Transformational Leadership ImprovementApril 20, 2021
Blog post authored by:
Keith Gammill, Manager Of Client Services
Why do so many leadership development efforts fail to deliver the results the business sponsors want? I mean the significant “who are you and what have you done with my old leader” kind of improvements. In short, transformation. I’ve been a student of this topic for nearly 30 years now, with over 20 years of that leading teams in industry and the last seven focused almost exclusively on working with others to improve their leadership. During that time, I’ve come to the conclusion that in order to achieve transformational leadership improvement, there are five common obstacles that must be addressed. At AEDC Manufacturing Solutions, we’ve developed a process for addressing each of these obstacles.

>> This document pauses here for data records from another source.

(* ===== verification/Machine.v ===== *)
(** * The state the memory-management code shares

    Physical memory is a map from frame addresses to pages of 512 64-bit words.  A kernel
    pointer into the direct map is represented by the physical address it stands for
    ([paddr_to_vaddr] adds [hhdm_offset]); the [NULL] tests of the code are kept and decide
    on the virtual address.  The state also has the frame allocator of [Pmm], the
    copy-on-write reference counts of [kernel/src/mm/cow.c], the kernel region list of
    [vmm.c], the heap of [Kalloc], and the TLB maintenance the code asks for, as a trace of
    events.  The spinlocks and the big kernel lock make each operation one atomic step. *)

From S2P Require Import Prelude Pmm Kalloc.

(** [vmm_region_t], with the rest of the list as [next]. *)
Record vmm_region := { vr_base : Z; vr_pages : Z }.

(** The globals of [vmm.c]; [vmm_node_free] counts the nodes on the free list. *)
Record vmm_state := {
  vmm_regions : list vmm_region;
  vmm_base_hint : Z;
  vmm_init_done : bool;
  vmm_nodes : nat;
}.

(** The globals of [cow.c]. *)
Record cow_state := {
  cow_refs : list Z;
  cow_ref_count : Z;
  cow_ready : bool;
}.

(** TLB maintenance: [invlpg], a reload of [cr3], an inter-processor shootdown. *)
Inductive tlb_event :=
  | Invlpg (va : Z)
  | Load_cr3 (cr3 : Z)
  | Shootdown (cr3 : Z).

Record mm := {
  frames : gmap Z (list Z);
  pmm : list bitmap_entry;
  cow : cow_state;
  vmm : vmm_state;
  heap : kalloc_state;
  cur_cr3 : Z;
  kernel_page_map : Z;
  hhdm_offset : Z;
  memmap : list gbi_memmap_entry;
  tlb : list tlb_event;
}.

Definition set_frames (s : mm) (f : gmap Z (list Z)) : mm :=
  {| frames := f; pmm := pmm s; cow := cow s; vmm := vmm s; heap := heap s; cur_cr3 := cur_cr3 s;
     kernel_page_map := kernel_page_map s; hhdm_offset := hhdm_offset s; memmap := memmap s;
     tlb := tlb s |}.

Definition set_pmm (s : mm) (p : list bitmap_entry) : mm :=
  {| frames := frames s; pmm := p; cow := cow s; vmm := vmm s; heap := heap s; cur_cr3 := cur_cr3 s;
     kernel_page_map := kernel_page_map s; hhdm_offset := hhdm_offset s; memmap := memmap s;
     tlb := tlb s |}.

Definition set_cow (s : mm) (c : cow_state) : mm :=
  {| frames := frames s; pmm := pmm s; cow := c; vmm := vmm s; heap := heap s; cur_cr3 := cur_cr3 s;
     kernel_page_map := kernel_page_map s; hhdm_offset := hhdm_offset s; memmap := memmap s;
     tlb := tlb s |}.

Definition set_vmm (s : mm) (v : vmm_state) : mm :=
  {| frames := frames s; pmm := pmm s; cow := cow s; vmm := v; heap := heap s; cur_cr3 := cur_cr3 s;
     kernel_page_map := kernel_page_map s; hhdm_offset := hhdm_offset s; memmap := memmap s;
     tlb := tlb s |}.

Definition set_heap (s : mm) (h : kalloc_state) : mm :=
  {| frames := frames s; pmm := pmm s; cow := cow s; vmm := vmm s; heap := h; cur_cr3 := cur_cr3 s;
     kernel_page_map := kernel_page_map s; hhdm_offset := hhdm_offset s; memmap := memmap s;
     tlb := tlb s |}.

Definition tlb_do (s : mm) (e : tlb_event) : mm :=
  {| frames := frames s; pmm := pmm s; cow := cow s; vmm := vmm s; heap := heap s; cur_cr3 := cur_cr3 s;
     kernel_page_map := kernel_page_map s; hhdm_offset := hhdm_offset s; memmap := memmap s;
     tlb := tlb s ++ [e] |}.

(** ** Frames *)

Definition zero_page : list Z := replicate 512 0.

Definition page_of (s : mm) (t : Z) : list Z := default zero_page (frames s !! t).

(** [table[i]] and [table[i] = v] through the direct map. *)
Definition rd (s : mm) (t i : Z) : Z := default 0 (page_of s t !! Z.to_nat i).

Definition wr (s : mm) (t i v : Z) : mm :=
  set_frames s (<[t := <[Z.to_nat i := v]> (page_of s t)]> (frames s)).

(** [memset(page, 0, PAGE_SIZE)] and [memcpy(dst, src, PAGE_SIZE)]. *)
Definition page_clear (s : mm) (t : Z) : mm := set_frames s (<[t := zero_page]> (frames s)).

Definition page_copy (s : mm) (dst src : Z) : mm := set_frames s (<[dst := page_of s src]> (frames s)).

Definition paddr_to_vaddr (s : mm) (p : Z) : Z := p +w hhdm_offset s.

Definition vaddr_to_paddr (s : mm) (v : Z) : Z := v -w hhdm_offset s.

Definition pmm_alloc (s : mm) (n : Z) : Z * mm :=
  let '(p, r) := pmm_alloc_pages (pmm s) n in (p, set_pmm s r).

Definition pmm_try_alloc (s : mm) (n : Z) : Z * mm :=
  let '(p, r) := pmm_try_alloc_pages (pmm s) n in (p, set_pmm s r).

Definition pmm_release (s : mm) (p n : Z) : mm := set_pmm s (pmm_free_pages (pmm s) p n).

(** ** Copy-on-write reference counts *)

(** [kmalloc] and [kfree] as the rest of the kernel calls them. *)
Class KernelHeap := {
  h_kmalloc : Z -> mm -> Z * mm;
  h_kfree : Z -> mm -> mm;
}.

Definition cow_phys_to_index (phys : Z) : Z := Z.land phys (Z.lnot (PAGE_SIZE - 1)) / PAGE_SIZE.

Definition cow_init `{KernelHeap} (s : mm) : mm :=
  if cow_ready (cow s) then s
  else
    let frame_count := (get_max_paddr (memmap s) +w (PAGE_SIZE - 1)) / PAGE_SIZE in
    let bytes := frame_count *w 4 in
    let '(table, s) := h_kmalloc bytes s in
    if table =? 0 then s
    else if cow_ready (cow s) then h_kfree table s
    else set_cow s {| cow_refs := replicate (Z.to_nat frame_count) 0;
                      cow_ref_count := frame_count; cow_ready := true |}.

Definition cow_count (c : cow_state) (idx : Z) : Z := default 0 (cow_refs c !! Z.to_nat idx).

Definition cow_set (c : cow_state) (idx v : Z) : cow_state :=
  {| cow_refs := <[Z.to_nat idx := v]> (cow_refs c); cow_ref_count := cow_ref_count c;
     cow_ready := cow_ready c |}.

Definition cow_ref_page `{KernelHeap} (s : mm) (phys : Z) : mm :=
  let s := cow_init s in
  if negb (cow_ready (cow s)) then s
  else
    let idx := cow_phys_to_index phys in
    if idx <? cow_ref_count (cow s)
    then set_cow s (cow_set (cow s) idx (wrap32 (cow_count (cow s) idx + 1)))
    else s.

Definition cow_unref_page `{KernelHeap} (s : mm) (phys : Z) : Z * mm :=
  let s := cow_init s in
  if negb (cow_ready (cow s)) then (0, s)
  else
    let idx := cow_phys_to_index phys in
    if (idx <? cow_ref_count (cow s)) && (0 <? cow_count (cow s) idx)
    then
      let refs := cow_count (cow s) idx - 1 in
      (refs, set_cow s (cow_set (cow s) idx refs))
    else (0, s).

Definition cow_get_refcount `{KernelHeap} (s : mm) (phys : Z) : Z * mm :=
  let s := cow_init s in
  if negb (cow_ready (cow s)) then (0, s)
  else
    let idx := cow_phys_to_index phys in
    (if idx <? cow_ref_count (cow s) then cow_count (cow s) idx else 0, s).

I’m going to share how we do this through the lens of a fictitious production line leader. We’ll call her Fran Lee.
Fran began at Shotz Bottling Co. 10 years ago in the bottle capping department, working as a production helper. She is a quick learner. Within a few years, she was running one of the fastest bottle capping machines in the department. Before long, she was promoted to supervisor of the department.

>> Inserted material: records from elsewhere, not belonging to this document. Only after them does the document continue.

(* ===== verification/PageTables.v ===== *)
(** * The page-table invariant and what mapping a page does

    An address space is a tree of table frames.  [descend] follows a path of entry indices
    from the root; [pt_ok] says that distinct paths reach distinct frames and that no table
    is a free frame.  Under it, installing a table or writing a leaf entry changes exactly
    one path, which is what makes [paging_map_page] a map update. *)

From S2P Require Import Prelude Pmm Kalloc Machine Paging.

(** ** Reads and writes of frames *)

Definition wf_frames (s : mm) : Prop := forall t, length (page_of s t) = 512%nat.

Definition index_ok (i : Z) : Prop := 0 <= i < 512.

(** The allocator is well formed and every frame fits a page table entry and the direct map. *)
Record mm_ok (s : mm) : Prop := {
  mo_pmm : wf_pmm (pmm s);
  mo_frames : wf_frames s;
  mo_hhdm : 0 < hhdm_offset s;
  mo_range : forall e, e ∈ pmm s -> usable_end e <= 2 ^ 52 /\ usable_end e + hhdm_offset s <= 2 ^ 64;
}.

Lemma page_of_wr s t i v t' :
  page_of (wr s t i v) t' = if decide (t = t') then <[Z.to_nat i := v]> (page_of s t) else page_of s t'.
Proof.
  unfold page_of, wr; simpl. case_decide as E.
  - subst. by rewrite lookup_insert_eq.
  - by rewrite lookup_insert_ne.
Qed.

Lemma rd_wr s t i v t' j :
  wf_frames s -> index_ok i -> index_ok j ->
  rd (wr s t i v) t' j = if decide (t = t' /\ i = j) then v else rd s t' j.
Proof.
  intros Hf Hi Hj. unfold rd. rewrite page_of_wr. unfold index_ok in *.
  destruct (decide (t = t')) as [->|Hne].
  - destruct (decide (i = j)) as [->|Hij].
    + rewrite list_lookup_insert_eq by (rewrite Hf; lia). by rewrite decide_True.
    + rewrite list_lookup_insert_ne by lia. rewrite decide_False by tauto. done.
  - rewrite decide_False by tauto. done.
Qed.

Lemma wf_frames_wr s t i v : wf_frames s -> wf_frames (wr s t i v).
Proof. intros Hf t'. rewrite page_of_wr. case_decide; [rewrite length_insert|]; apply Hf. Qed.

Lemma rd_frames s s' t i : frames s' = frames s -> rd s' t i = rd s t i.
Proof. unfold rd, page_of. by intros ->. Qed.

Lemma page_of_clear s t t' : page_of (page_clear s t) t' = if decide (t = t') then zero_page else page_of s t'.
Proof.
  unfold page_of, page_clear; simpl. case_decide as E.
  - subst. by rewrite lookup_insert_eq.
  - by rewrite lookup_insert_ne.
Qed.

Lemma rd_zero (s : mm) (t i : Z) : page_of s t = zero_page -> rd s t i = 0.
Proof.
  unfold rd, zero_page. intros ->. destruct (replicate 512 0 !! Z.to_nat i) as [z|] eqn:E; [|done].
  by apply lookup_replicate in E as [-> _].
Qed.

(** ** Entries *)

Lemma flag_present e : flag e PTE_PRESENT = Z.testbit e 0.
Proof. by apply flag_testbit. Qed.

Lemma flag_huge e : flag e PTE_PAT_4K = Z.testbit e 7.
Proof. by apply flag_testbit. Qed.

Lemma masked_lor a b : masked (Z.lor a b) = Z.lor (masked a) (masked b).
Proof. apply Z.land_lor_distr_l. Qed.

Fran works hard and knows the equipment and processes in the bottling department better than anyone. Fran is on Shotz Bottling’s “high potential” list, and her manager Mike thinks she is capable of doing his job. Mike believes the company must invest in Fran’s leadership capabilities to prepare her to take the next step.
Mike recognizes that he is an expert in filling and capping bottles but not on developing leaders. He remembers a blog he read on a leadership development process that addresses many of the obstacles he typically bumps up against, so he called the AEDC Manufacturing Solutions team to help. With their help, he laid out a roadmap for Fran’s development.

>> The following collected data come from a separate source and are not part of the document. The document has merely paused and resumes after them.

(* ===== verification/Faults.v ===== *)
(** * Mapping, unmapping and page faults: the properties of [paging.c]

    The theorems a client of [kernel/src/mm/paging.c] relies on: mapping and unmapping are
    map updates of the address space, the copy-on-write fault gives the faulting page a
    private writable copy, and the stack fault fills a hole with a zeroed page. *)

From S2P Require Import Prelude Pmm Kalloc Machine Paging PageTables.

(** ** Reference counts *)

(** The table is allocated and as long as its count says. *)
Record cow_ok (c : cow_state) : Prop := {
  co_ready : cow_ready c = true;
  co_length : Z.of_nat (length (cow_refs c)) = cow_ref_count c;
  co_range : Forall (fun n => 0 <= n < 2 ^ 32) (cow_refs c);
}.

(** The count of a frame, 0 outside the table. *)
Definition refs_of (c : cow_state) (phys : Z) : Z :=
  if cow_phys_to_index phys <? cow_ref_count c then cow_count c (cow_phys_to_index phys) else 0.

Lemma cow_index_eq phys : cow_phys_to_index phys = phys / PAGE_SIZE.
Proof.
  unfold cow_phys_to_index. change (PAGE_SIZE - 1) with (Z.ones 12).
  rewrite <- Z.ldiff_land, Z.ldiff_ones_r by lia. change PAGE_SIZE with (2 ^ 12).
  rewrite Z.shiftr_div_pow2, Z.shiftl_mul_pow2, Z.div_mul by lia. done.
Qed.

Lemma cow_count_range c i : cow_ok c -> 0 <= cow_count c i < 2 ^ 32.
Proof.
  intros [_ _ Hr]. unfold cow_count. destruct (cow_refs c !! Z.to_nat i) eqn:E; simpl; [|lia].
  by eapply Forall_lookup_1 in E; [|done].
Qed.

Lemma cow_set_ok c i v : cow_ok c -> 0 <= v < 2 ^ 32 -> cow_ok (cow_set c i v).
Proof.
  intros [H1 H2 H3] Hv. split; simpl; [done|by rewrite length_insert|]. by apply Forall_insert.
Qed.

(** Counts after one entry of the table changed. *)
Lemma refs_of_set c phys v phys' :
  cow_ok c -> 0 <= phys -> 0 <= phys' -> cow_phys_to_index phys < cow_ref_count c ->
  refs_of (cow_set c (cow_phys_to_index phys) v) phys' =
  if decide (phys / PAGE_SIZE = phys' / PAGE_SIZE) then v else refs_of c phys'.
Proof.
  intros [H1 H2 H3] Hp Hp' Hi. unfold refs_of, cow_count; simpl. rewrite !cow_index_eq in *.
  assert (0 <= phys / PAGE_SIZE /\ 0 <= phys' / PAGE_SIZE) by (unfold PAGE_SIZE; zlia).
  case_decide as E.
  - rewrite E in *. rewrite (proj2 (Z.ltb_lt _ _) Hi). rewrite list_lookup_insert_eq by lia. done.
  - case_if; [|done]. rewrite list_lookup_insert_ne by lia. done.
Qed.

(** ** Entry flags *)

Lemma testbit_clear x m n : 0 <= n -> Z.testbit (clear_bits x m) n = Z.testbit x n && negb (Z.testbit m n).
Proof. intros Hn. unfold clear_bits. by rewrite Z.land_spec, Z.lnot_spec. Qed.

Lemma testbit_one k n : 0 <= k -> 0 <= n -> Z.testbit (1 ≪ k) n = (k =? n).
Proof. intros Hk Hn. by rewrite Z.shiftl_1_l, Z.pow2_bits_eqb. Qed.

Lemma testbit_masked e n : 0 <= n -> Z.testbit (masked e) n = Z.testbit e n && (12 <=? n) && (n <? 52).
Proof.
  intros Hn. unfold masked. rewrite Z.land_spec, <- andb_assoc. f_equal.
  replace PADDR_ENTRY_MASK with (Z.shiftl (Z.ones 40) 12) by reflexivity.
  destruct (12 <=? n) eqn:E1, (n <? 52) eqn:E2; bool_prop; simpl.
  - rewrite Z.shiftl_spec by lia. apply Z.ones_spec_low. lia.
  - rewrite Z.shiftl_spec by lia. apply Z.ones_spec_high. lia.
  - by apply Z.shiftl_spec_low.
  - by apply Z.shiftl_spec_low.
Qed.

Lemma testbit_mask n : 0 <= n -> Z.testbit PADDR_ENTRY_MASK n = (12 <=? n) && (n <? 52).
Proof.
  intros Hn. pose proof (testbit_masked (-1) n Hn) as H. unfold masked in H.
  rewrite Z.land_m1_l, Z.bits_m1 in H by done. done.
Qed.

(** The entry [paging_handle_cow_fault] writes for frame [new] over entry [e]. *)
Definition cow_entry (new e : Z) : Z :=
  Z.lor (masked new) (clear_bits (Z.lor (clear_bits e PADDR_ENTRY_MASK) PTE_WRITABLE) PTE_COW).

(** It names [new], is writable and not copy-on-write, and has every other flag of [e]. *)
Lemma cow_entry_bits new e n :
  0 <= n ->
  Z.testbit (cow_entry new e) n =
  if (12 <=? n) && (n <? 52) then Z.testbit new n
  else if n =? 1 then true else if n =? 9 then false else Z.testbit e n.
Proof.
  intros Hn. unfold cow_entry. rewrite Z.lor_spec, testbit_masked, testbit_clear, Z.lor_spec by done.
  rewrite testbit_clear, testbit_mask by done. unfold PTE_WRITABLE, PTE_COW.
  rewrite !testbit_one by lia. rewrite (Z.eqb_sym 1), (Z.eqb_sym 9).
  destruct (12 <=? n) eqn:E1, (n <? 52) eqn:E2, (n =? 1) eqn:E3, (n =? 9) eqn:E4; bool_prop;
    try lia; simpl; destruct (Z.testbit new n), (Z.testbit e n); done.
Qed.

Lemma cow_entry_masked new e : masked (cow_entry new e) = masked new.
Proof.
  apply Z.bits_inj'. intros n Hn. rewrite !testbit_masked, cow_entry_bits by done.
  destruct ((12 <=? n) && (n <? 52)) eqn:E; [done|].
  rewrite <- !andb_assoc, E. by rewrite !andb_false_r.
Qed.

Lemma cow_entry_flags new e :
  flag (cow_entry new e) PTE_WRITABLE = true /\ flag (cow_entry new e) PTE_COW = false /\
  flag (cow_entry new e) PTE_PRESENT = flag e PTE_PRESENT /\
  flag (cow_entry new e) PTE_USER = flag e PTE_USER /\
  flag (cow_entry new e) PTE_NX = flag e PTE_NX.
Proof.
  unfold PTE_WRITABLE, PTE_COW, PTE_PRESENT, PTE_USER, PTE_NX.
  rewrite !flag_testbit by lia. by rewrite !cow_entry_bits by lia.
Qed.

Section Heap.

Context `{KernelHeap}.

Lemma cow_init_ready s : cow_ready (cow s) = true -> cow_init s = s.
Proof. unfold cow_init. by intros ->. Qed.

Lemma get_refcount_spec s phys : cow_ok (cow s) -> cow_get_refcount s phys = (refs_of (cow s) phys, s).
Proof. intros [Hr _ _]. unfold cow_get_refcount. by rewrite cow_init_ready, Hr. Qed.

Lemma ref_page_spec s phys :
  cow_ok (cow s) -> 0 <= phys ->
  let s' := cow_ref_page s phys in
  cow_ok (cow s') /\ mem_eq s' s /\
  (forall q, 0 <= q -> refs_of (cow s') q =
     if decide (phys / PAGE_SIZE = q / PAGE_SIZE /\ phys / PAGE_SIZE < cow_ref_count (cow s))
     then wrap32 (refs_of (cow s) q + 1) else refs_of (cow s) q).
Proof.
  intros Hc Hp s'. subst s'. pose proof Hc as [Hr _ _]. unfold cow_ref_page.
  rewrite cow_init_ready, Hr by done. simpl. destruct (_ <? _) eqn:E; bool_prop.
  - split; [by apply cow_set_ok, wrap32_range|]. split; [done|]. intros q Hq. simpl.
    rewrite refs_of_set by done. rewrite cow_index_eq in E.
    destruct (decide (phys / PAGE_SIZE = q / PAGE_SIZE)) as [Eq|Hne].
    + rewrite decide_True by done. unfold refs_of. rewrite !cow_index_eq, <- Eq.
      by rewrite (proj2 (Z.ltb_lt _ _) E).
    + by rewrite decide_False by tauto.
  - split; [done|]. split; [done|]. intros q Hq. rewrite cow_index_eq in E.
    rewrite decide_False; [done|]. lia.
Qed.

Lemma unref_page_spec s phys r s' :
  cow_ok (cow s) -> 0 <= phys -> cow_unref_page s phys = (r, s') ->
  cow_ok (cow s') /\ mem_eq s' s /\ tlb s' = tlb s /\ r = Z.max 0 (refs_of (cow s) phys - 1) /\
  (forall q, 0 <= q -> refs_of (cow s') q =
     if decide (phys / PAGE_SIZE = q / PAGE_SIZE) then r else refs_of (cow s) q).
Proof.
  intros Hc Hp. pose proof Hc as [Hr _ _]. unfold cow_unref_page.
  rewrite cow_init_ready, Hr by done. simpl.
  pose proof (cow_count_range _ (cow_phys_to_index phys) Hc) as Hcr.
  destruct (_ <? cow_ref_count _) eqn:E; bool_prop; simpl.
  - assert (Hrefs : refs_of (cow s) phys = cow_count (cow s) (cow_phys_to_index phys))
      by (unfold refs_of; by rewrite (proj2 (Z.ltb_lt _ _) E)).
    destruct (0 <? _) eqn:E0; bool_prop; intros Eq; simplify_eq; simpl.
    + split; [apply cow_set_ok; [done|lia]|]. split; [done|]. split; [done|]. split; [lia|].
      intros q Hq. by rewrite refs_of_set.
    + split; [done|]. split; [done|]. split; [done|]. split; [lia|]. intros q Hq. case_decide as Ei; [|done].
      unfold refs_of in *. rewrite !cow_index_eq in *. rewrite <- Ei, (proj2 (Z.ltb_lt _ _) E). lia.
  - intros Eq. simplify_eq. assert (Hrefs : refs_of (cow s') phys = 0)
      by (unfold refs_of; by rewrite (proj2 (Z.ltb_ge _ _) E)).
    split; [done|]. split; [done|]. split; [done|]. split; [lia|]. intros q Hq. case_decide as Ei; [|done].
    unfold refs_of in *. rewrite !cow_index_eq in *. by rewrite <- Ei.
Qed.

(** ** Copy-on-write faults *)

(** The outcome of a copy-on-write fault on entry [e] of the page [va]. *)
Record cow_resolved (s s' : mm) (cr3 va e : Z) : Prop := {
  cr_ok : mm_ok s' /\ pt_ok s' (masked cr3) /\ cow_ok (cow s');
  cr_entry : exists new, mapped_at s s' cr3 va (Some (cow_entry new e)) /\
    page_of s' (masked new) = page_of s (masked e) /\
    (if 1 <? refs_of (cow s) (masked e)
     then pmm_free (pmm s) new /\ ~ pmm_free (pmm s') new /\ masked new = new
     else new = masked e);
  cr_data : data_kept s s' (masked cr3);
  cr_refs : forall q, 0 <= q -> refs_of (cow s') q =
    if decide (masked e / PAGE_SIZE = q / PAGE_SIZE) then Z.max 0 (refs_of (cow s) q - 1)
    else refs_of (cow s) q;
  cr_tlb : tlb s' = tlb s ++ [Invlpg va; Shootdown cr3];
}.

Lemma masked_nonneg e : 0 <= masked e.
Proof. unfold masked. apply Z.land_nonneg. right. done. Qed.

(** Descending only reads the tables on the way. *)
Lemma descend_agree s s' root r :
  (forall q f, path_ok q -> descend s root q = Some f -> page_of s' f = page_of s f) ->
  path_ok r -> descend s' root r = descend s root r.
Proof.
  intros Hag. induction r as [|i r IH] using rev_ind; intros Hr; [done|].
  pose proof (path_ok_prefix _ _ Hr) as Hr'. rewrite !descend_snoc, IH by done.
  destruct (descend s root r) as [x|] eqn:Ex; [|done]. by eapply step_table_frames, Hag.
Qed.

(** Taking a fresh frame, whatever is written to it, disturbs no address space. *)
Lemma fresh_frame_keeps s s' root p :
  pt_ok s root -> fresh_frame s s' p ->
  pt_ok s' root /\ (forall r, path_ok r -> descend s' root r = descend s root r) /\
  (forall r j, path_ok r -> leaf s' root r j = leaf s root r j) /\
  data_kept s s' root /\ data_frame s' root p.
Proof.
  intros Hpt Hf. pose proof Hf as [F1 F2 F3 F4 F5 Ft F6 F7].
  assert (Hne : forall r f, path_ok r -> descend s root r = Some f -> f <> p)
    by (intros r f Hr E ->; by eapply (po_used _ _ Hpt)).
  assert (Hd : forall r, path_ok r -> descend s' root r = descend s root r).
  { intros r. apply descend_agree. intros q f Hq E. by eapply F6, Hne. }
  split_and!; [|done| | |].
  - destruct Hpt as [P1 P2]. split.
    + intros a b f Ha Hb. rewrite !Hd by done. by apply P1.
    + intros a f Ha. rewrite Hd, F2 by done. intros E [Hfree _]. by apply (P2 a f Ha E).
  - intros r j Hr. unfold leaf. rewrite Hd by done. destruct (descend s root r) as [x|] eqn:Ex; [|done].
    unfold rd. by rewrite F6 by (by eapply Hne).
  - intros f [D1 D2]. split; [by apply F6; intros ->|]. split; [rewrite F2; tauto|].
    intros r Hr. rewrite Hd by done. by apply D2.
  - split; [rewrite F2; tauto|]. intros r Hr. rewrite Hd by done. intros E. by eapply Hne.
Qed.

(** Copying a page into the fresh frame. *)
Lemma page_copy_fresh s s1 new src :
  mm_ok s1 -> fresh_frame s s1 new -> frames s1 = frames s ->
  let s2 := page_copy s1 new src in
  mm_ok s2 /\ fresh_frame s s2 new /\ page_of s2 new = page_of s src.
Proof.
  intros [O1 O2 O3 O4] [F1 F2 F3 F4 F5 Ft F6 F7] Hfr s2.
  assert (Hnew : page_of s2 new = page_of s1 src).
  { unfold s2. unfold page_of at 1, page_copy; simpl. by rewrite lookup_insert_eq. }
  assert (Hother : forall t, t <> new -> page_of s2 t = page_of s1 t).
  { intros t Ht. unfold s2, page_of, page_copy; simpl. by rewrite lookup_insert_ne by done. }
  split_and!.
  - split; try done. intros t. destruct (decide (t = new)) as [->|Ht]; [rewrite Hnew | rewrite Hother by done];
      apply O2.
  - split; try done. intros t Ht. rewrite Hother by done. by apply F6.
  - rewrite Hnew. unfold page_of. by rewrite Hfr.
Qed.

Lemma cow_fault_resolve s cr3 va t e new s1 r s2 :
  masked cr3 <> 0 -> cow_ok (cow s) -> mm_ok s1 -> pt_ok s1 (masked cr3) ->
  cow s1 = cow s -> tlb s1 = tlb s ->
  descend s1 (masked cr3) (va_path va) = Some t -> flag e PTE_PRESENT = true ->
  (forall va', pte_of s1 cr3 va' = pte_of s cr3 va') -> data_kept s s1 (masked cr3) ->
  page_of s1 (masked new) = page_of s (masked e) ->
  data_frame s1 (masked cr3) (masked new) ->
  (if 1 <? refs_of (cow s) (masked e)
   then pmm_free (pmm s) new /\ ~ pmm_free (pmm s1) new /\ masked new = new
   else new = masked e) ->
  cow_unref_page (wr s1 t (pt_index va 12) (cow_entry new e)) (masked e) = (r, s2) ->
  cow_resolved s (tlb_do (tlb_do s2 (Invlpg va)) (Shootdown cr3)) cr3 va e.
Proof.
  intros Hr Hc Hok1 Hpt1 Hc1 Ht1 Hd He Hsame Hdk Hnew Hnd Hcase Hun.
  destruct (wr_leaf_mapped s1 cr3 va t (cow_entry new e)) as (W1 & W2 & W3 & W4); try done.
  destruct (cow_entry_flags new e) as (_ & _ & Ep & _). rewrite Ep, He in W3.
  set (s1' := wr s1 t (pt_index va 12) (cow_entry new e)) in *.
  assert (Hcs : cow s1' = cow s) by done.
  destruct (unref_page_spec s1' (masked e) r s2) as (U1 & U2 & U3 & U4 & U5);
    [by rewrite Hcs | apply masked_nonneg | done |]. rewrite Hcs in U4, U5.
  set (s3 := tlb_do _ _). assert (E3 : mem_eq s3 s1') by exact U2.
  assert (Hp3 : pmm s3 = pmm s1) by (by destruct E3 as (_ & -> & _)).
  split.
  - split; [by rewrite E3|]. split; [by rewrite E3 | done].
  - exists new. split_and!.
    + rewrite E3. intros va'. by rewrite W3, Hsame.
    + rewrite E3. destruct (W4 _ Hnd) as [-> _]. done.
    + by rewrite Hp3.
  - rewrite E3. intros f Hf. destruct (Hdk f Hf) as [D1 D2]. destruct (W4 f D2) as [D3 D4].
    by rewrite D3, D1.
  - intros q Hq. simpl. rewrite U5 by done. case_decide as Eq; [|done]. rewrite U4.
    f_equal. f_equal. unfold refs_of. by rewrite !cow_index_eq, Eq.
  - simpl. rewrite U3. unfold s1'; simpl. by rewrite Ht1, <- app_assoc.
Qed.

Step 1: Developing Learning Tension and Support
The first thing Mike did was meet with Fran to discover her interests and desires for her career at Shotz. Fran stated that she was interested in moving up to his role someday. Mike shared that the company was getting ready to offer some leadership classes and that he would like Fran to participate. Mike let Fran know his expectation was for her full engagement with both the training sessions and the in-between session work. Fran agreed, expressing her appreciation for the opportunity. They worked together to establish some high-level goals for Fran’s development. By communicating his expectations and working with Fran to set goals, Mike demonstrated his support for her growth and created a sense of learning tension in Fran that will help her stay focused and achieve her goals.
Step 2: Identifying the “What”
Fran worked with Mike and her Manufacturing Solutions coach to develop a competency model with key actions for her leadership. They then set up a 360-degree survey process to get feedback on her current use of these competencies and key actions. Fran invited Mike, a few other supervisors, and three or four direct reports to give her feedback to focus her improvement efforts. At first Fran thought some of the feedback was a little surprising, but she recognized how helpful it was to hear from others on the areas that needed improvement. Fran now had a clear picture of what she needed to work on.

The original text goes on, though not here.